Dependence of geomagnetic activity during magnetic storms on the solar wind parameters for different types of streams

Abstract

The dependence of the maximal values of the |Dst| and AE geomagnetic indices observed during magnetic storms on the value of the interplanetary electric field (Ey) was studied based on the catalog of the large-scale solar wind types created using the OMNI database for 1976–2000 [Yermolaev et al., 2009]. An analysis was performed for eight categories of magnetic storms caused by different types of solar wind streams: corotating interaction regions (CIR, 86 storms); magnetic clouds (MC, 43); Sheath before MCs (ShMC, 8); Ejecta (95); Sheath (ShE, 56); all ICME events (MC + Ejecta, 138); all compression regions Sheaths before MCs and Ejecta (ShMC + ShE, 64); and an indeterminate type of storm (IND, 75). It was shown that the |Dst| index value increases with increasing electric field Ey for all eight types of streams. When electric fields are strong (Ey > 11 mV m−1), the |Dst| index value becomes saturated within magnetic clouds MCs and possibly within all ICMEs (MC + Ejecta). The AE index value during magnetic storms is independent of the electric field value Ey for almost all streams except magnetic clouds MCs and possibly the compressed (Sheath) region before them (ShMC). The AE index linearly increases within MC at small values of the electric field (Ey 11 mV m−1).

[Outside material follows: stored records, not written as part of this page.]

(* ===== verification/Links.v ===== *)
(** * Linked chains

    What a chain of addresses is, for the lists of common/utlist.h and the tables of
    common/uthash.h: [chain] follows the successors, [back] the predecessors, and [seg]
    is a doubly linked chain. *)

From S2P Require Import Prelude.

Section Chains.
Implicit Types (l k : list positive) (nx pv : positive -> option positive) (p n : option positive).

(** The first element of a chain that goes on with [n], and the last one of a chain that
    comes after [p]. *)
Definition first l n : option positive := match l with [] => n | a :: _ => Some a end.
Fixpoint final p l : option positive := match l with [] => p | a :: l' => final (Some a) l' end.

(** [l] is doubly linked, after [p] and before [n]. *)
Fixpoint seg nx pv p l n : Prop :=
  match l with
  | [] => True
  | a :: l' => pv a = p /\ nx a = first l' n /\ seg nx pv (Some a) l' n
  end.

Lemma first_app l k n : first (l ++ k) n = first l (first k n).
Proof. by destruct l. Qed.

Lemma final_app p l k : final p (l ++ k) = final (final p l) k.
Proof. revert p. induction l as [|a l IH]; intros p; [done|]. apply IH. Qed.

Lemma final_in p l : final p l = p /\ l = [] \/ exists a, final p l = Some a /\ a ∈ l.
Proof.
  revert p. induction l as [|a l IH]; intros p; [by left|right]. cbn.
  destruct (IH (Some a)) as [[-> ->]|(b & -> & Hb)]; [exists a|exists b]; set_solver.
Qed.

Lemma first_in l n : first l n = n /\ l = [] \/ exists a, first l n = Some a /\ a ∈ l.
Proof. destruct l as [|a l]; [by left|right]. exists a. cbn. set_solver. Qed.

Lemma seg_app nx pv p l k n :
  seg nx pv p (l ++ k) n <-> seg nx pv p l (first k n) /\ seg nx pv (final p l) k n.
Proof.
  revert p. induction l as [|a l IH]; intros p; cbn; [tauto|]. rewrite IH, first_app. tauto.
Qed.

Lemma seg_same nx pv nx' pv' p l n :
  (forall a, a ∈ l -> nx' a = nx a) -> (forall a, a ∈ l -> pv' a = pv a) ->
  seg nx pv p l n -> seg nx' pv' p l n.
Proof.
  revert p. induction l as [|a l IH]; intros p Hn Hp; cbn; [done|]. intros (H1 & H2 & H3).
  rewrite Hn, Hp by set_solver. split_and!; [done|done|]. apply IH; [set_solver..|done].
Qed.

(** The successor of the last element changes. *)
Lemma seg_next nx pv nx' p l n n' :
  NoDup l -> (forall a, a ∈ l -> nx' a = if decide (Some a = final p l) then n' else nx a) ->
  seg nx pv p l n -> seg nx' pv p l n'.
Proof.
  revert p. induction l as [|a l IH]; intros p Hnd Hn; cbn; [done|]. intros (H1 & H2 & H3).
  apply list.NoDup_cons in Hnd as [Ha Hnd]. split; [done|]. split.
  - rewrite Hn by set_solver. cbn. destruct (final_in (Some a) l) as [[E ->]|(b & E & Hb)].
    + by rewrite E, decide_True.
    + rewrite E, decide_False by (intros [= ->]; done). rewrite H2. destruct l; [by apply elem_of_nil in Hb|done].
  - apply IH; [done| |done]. intros b Hb. rewrite Hn by set_solver. cbn. done.
Qed.

(** The predecessor of the first element changes. *)
Lemma seg_prev nx pv pv' p p' l n :
  NoDup l -> (forall a, a ∈ l -> pv' a = if decide (Some a = first l None) then p' else pv a) ->
  seg nx pv p l n -> seg nx pv' p' l n.
Proof.
  destruct l as [|a l]; [done|]. intros [Ha Hnd]%list.NoDup_cons Hp (H1 & H2 & H3). cbn. split; [|split; [done|]].
  - rewrite Hp by set_solver. cbn. by rewrite decide_True.
  - apply (seg_same nx pv); [done| |done]. intros b Hb. rewrite Hp by set_solver.
    cbn. rewrite decide_False; [done|]. intros [= ->]. done.
Qed.

(** An element in the middle is taken out. *)
Lemma seg_remove nx pv nx' pv' l a k :
  NoDup (l ++ a :: k) ->
  (forall b, b ∈ l ++ k -> nx' b = if decide (Some b = final None l) then first k None else nx b) ->
  (forall b, b ∈ l ++ k -> pv' b = if decide (Some b = first k None) then final None l else pv b) ->
  seg nx pv None (l ++ a :: k) None -> seg nx' pv' None (l ++ k) None.
Proof.
  intros Hnd Hn Hp. apply list.NoDup_app in Hnd as (Hl & Hd & [Ha Hk]%list.NoDup_cons).
  rewrite !seg_app. intros [S1 (_ & _ & S2)]. split.
  - apply (seg_next nx pv' nx' None l (first (a :: k) None)); [done|intros b Hb; apply Hn; set_solver|].
    apply (seg_same nx pv); [done| |done]. intros b Hb. rewrite Hp by set_solver. apply decide_False.
    intros E. destruct (first_in k None) as [[E' _]|(c & E' & Hc)]; rewrite E' in E; [done|].
    injection E as ->. set_solver.
  - apply (seg_prev nx' pv pv' (Some a)); [done|intros b Hb; apply Hp; set_solver|].
    apply (seg_same nx pv); [|done|done]. intros b Hb. rewrite Hn by set_solver. apply decide_False.
    intros E. destruct (final_in None l) as [[E' _]|(c & E' & Hc)]; rewrite E' in E; [done|].
    injection E as ->. set_solver.
Qed.

(** Successors and predecessors apart. *)
Fixpoint chain nx l n : Prop :=
  match l with [] => True | a :: l' => nx a = first l' n /\ chain nx l' n end.

Fixpoint back pv p l : Prop :=
  match l with [] => True | a :: l' => pv a = p /\ back pv (Some a) l' end.

Lemma seg_split nx pv p l n : seg nx pv p l n <-> chain nx l n /\ back pv p l.
Proof. revert p. induction l as [|a l IH]; intros p; cbn; [tauto|]. rewrite IH. tauto. Qed.

Lemma chain_app nx l k n : chain nx (l ++ k) n <-> chain nx l (first k n) /\ chain nx k n.
Proof. induction l as [|a l IH]; cbn; [tauto|]. rewrite IH, first_app. tauto. Qed.

Lemma back_app pv p l k : back pv p (l ++ k) <-> back pv p l /\ back pv (final p l) k.
Proof. revert p. induction l as [|a l IH]; intros p; cbn; [tauto|]. rewrite IH. tauto. Qed.

Lemma chain_same nx nx' l n : (forall a, a ∈ l -> nx' a = nx a) -> chain nx l n -> chain nx' l n.
Proof.
  induction l as [|a l IH]; cbn; [done|]. intros Hn [H1 H2]. rewrite Hn by set_solver.
  split; [done|]. apply IH; [set_solver|done].
Qed.

Lemma back_same pv pv' p l : (forall a, a ∈ l -> pv' a = pv a) -> back pv p l -> back pv' p l.
Proof.
  revert p. induction l as [|a l IH]; intros p; cbn; [done|]. intros Hn [H1 H2]. rewrite Hn by set_solver.
  split; [done|]. apply IH; [set_solver|done].
Qed.

(** The successor of the last element changes. *)
Lemma chain_next nx nx' p l n n' :
  NoDup l -> (forall a, a ∈ l -> nx' a = if decide (Some a = final p l) then n' else nx a) ->
  chain nx l n -> chain nx' l n'.
Proof.
  revert p. induction l as [|a l IH]; intros p Hnd Hn; cbn; [done|]. intros (H2 & H3).
  apply list.NoDup_cons in Hnd as [Ha Hnd]. split.
  - rewrite Hn by set_solver. cbn. destruct (final_in (Some a) l) as [[E ->]|(b & E & Hb)].
    + by rewrite E, decide_True.
    + rewrite E, decide_False by (intros [= ->]; done). rewrite H2. destruct l; [by apply elem_of_nil in Hb|done].
  - apply (IH (Some a)); [done| |done]. intros b Hb. rewrite Hn by set_solver. cbn. done.
Qed.

(** The predecessor of the first element changes. *)
Lemma back_first pv pv' p p' l :
  NoDup l -> (forall a, a ∈ l -> pv' a = if decide (Some a = first l None) then p' else pv a) ->
  back pv p l -> back pv' p' l.
Proof.
  destruct l as [|a l]; [done|]. intros [Ha Hnd]%list.NoDup_cons Hp [H1 H2]. split.
  - rewrite Hp by set_solver. by rewrite decide_True.
  - apply (back_same pv); [|done]. intros b Hb. rewrite Hp by set_solver. apply decide_False. by intros [= ->].
Qed.

Lemma final_last p l : l <> [] -> final p l = list.last l.
Proof.
  revert p. induction l as [|a l IH]; intros p; [done|]. intros _. cbn [final].
  destruct l as [|b l]; [done|]. by rewrite IH.
Qed.

End Chains.

Section Removal.
Implicit Types (l k : list positive) (nx pv : positive -> option positive) (p n : option positive).

Lemma final_some p l : l <> [] -> final p l = final None l.
Proof. by destruct l. Qed.

Lemma first_some l n : l <> [] -> first l n = first l None.
Proof. by destruct l. Qed.

(** The address of an end that is there. *)
Lemma first_is l : l <> [] -> exists a, first l None = Some a /\ a ∈ l.
Proof. intros Hl. by destruct (first_in l None) as [[_ ?]|]. Qed.

Lemma final_is l : l <> [] -> exists a, final None l = Some a /\ a ∈ l.
Proof. intros Hl. by destruct (final_in None l) as [[_ ?]|]. Qed.

(** An element behind others is taken out: what is before it is linked to what follows. *)
Lemma chain_remove nx nx' l a k n n' :
  NoDup (l ++ a :: k) -> l <> [] ->
  (forall b, b ∈ l ++ k -> nx' b = if decide (Some b = final None l) then first k n' else nx b) ->
  chain nx (l ++ a :: k) n -> (k <> [] -> n' = n) -> chain nx' (l ++ k) n'.
Proof.
  intros Hnd Hl Hn Hc Hn'. apply list.NoDup_app in Hnd as (Hnl & Hd & [_ Hnk]%list.NoDup_cons).
  apply chain_app in Hc as [Hc1 [_ Hc2]]. apply chain_app. split.
  - apply (chain_next nx _ None l (first (a :: k) n)); [done| |done]. intros b Hb. apply Hn. set_solver.
  - destruct k as [|b k]; [done|]. rewrite (Hn' ltac:(done)). apply (chain_same nx); [|done]. intros c Hc.
    rewrite Hn by set_solver. apply decide_False. destruct (final_is l Hl) as (z & -> & Hz). intros [= ->]. set_solver.
Qed.

Lemma back_remove pv pv' p p' l a k :
  NoDup (l ++ a :: k) -> l <> [] ->
  (forall b, b ∈ l ++ k -> pv' b = if decide (Some b = first l None) then p'
     else if decide (Some b = first k None) then final None l else pv b) ->
  back pv p (l ++ a :: k) -> back pv' p' (l ++ k).
Proof.
  intros Hnd Hl Hn Hb. apply list.NoDup_app in Hnd as (Hnl & Hd & [_ Hnk]%list.NoDup_cons).
  apply back_app in Hb as [Hb1 [_ Hb2]]. destruct (first_is l Hl) as (f & Ef & Hf). apply back_app. split.
  - apply (back_first pv _ p); [done| |done]. intros b Hb. rewrite Hn by set_solver. destruct (decide _); [done|].
    apply decide_False. intros E. destruct (first_in k None) as [[E' _]|(c & E' & Hc)]; rewrite E' in E; [done|].
    injection E as ->. set_solver.
  - rewrite final_some by done. apply (back_first pv _ (Some a)); [done| |done]. intros b Hb. rewrite Hn by set_solver.
    rewrite decide_False; [done|]. rewrite Ef. intros [= ->]. set_solver.
Qed.

End Removal.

Since the dynamic pressure (Pd) and IMF fluctuations (σB) correlate with the Ey value in all solar wind types, both geomagnetic indices (|Dst| and AE) do not show an additional dependence on Pd and IMF δB. The nonlinear relationship between the intensities of the |Dst| and AE indices and the electric field Ey component, observed within MCs and possibly all ICMEs during strong electric fields Ey, agrees with modeling the magnetospheric-ionospheric current system of zone 1 under the conditions of the polar cap potential saturation.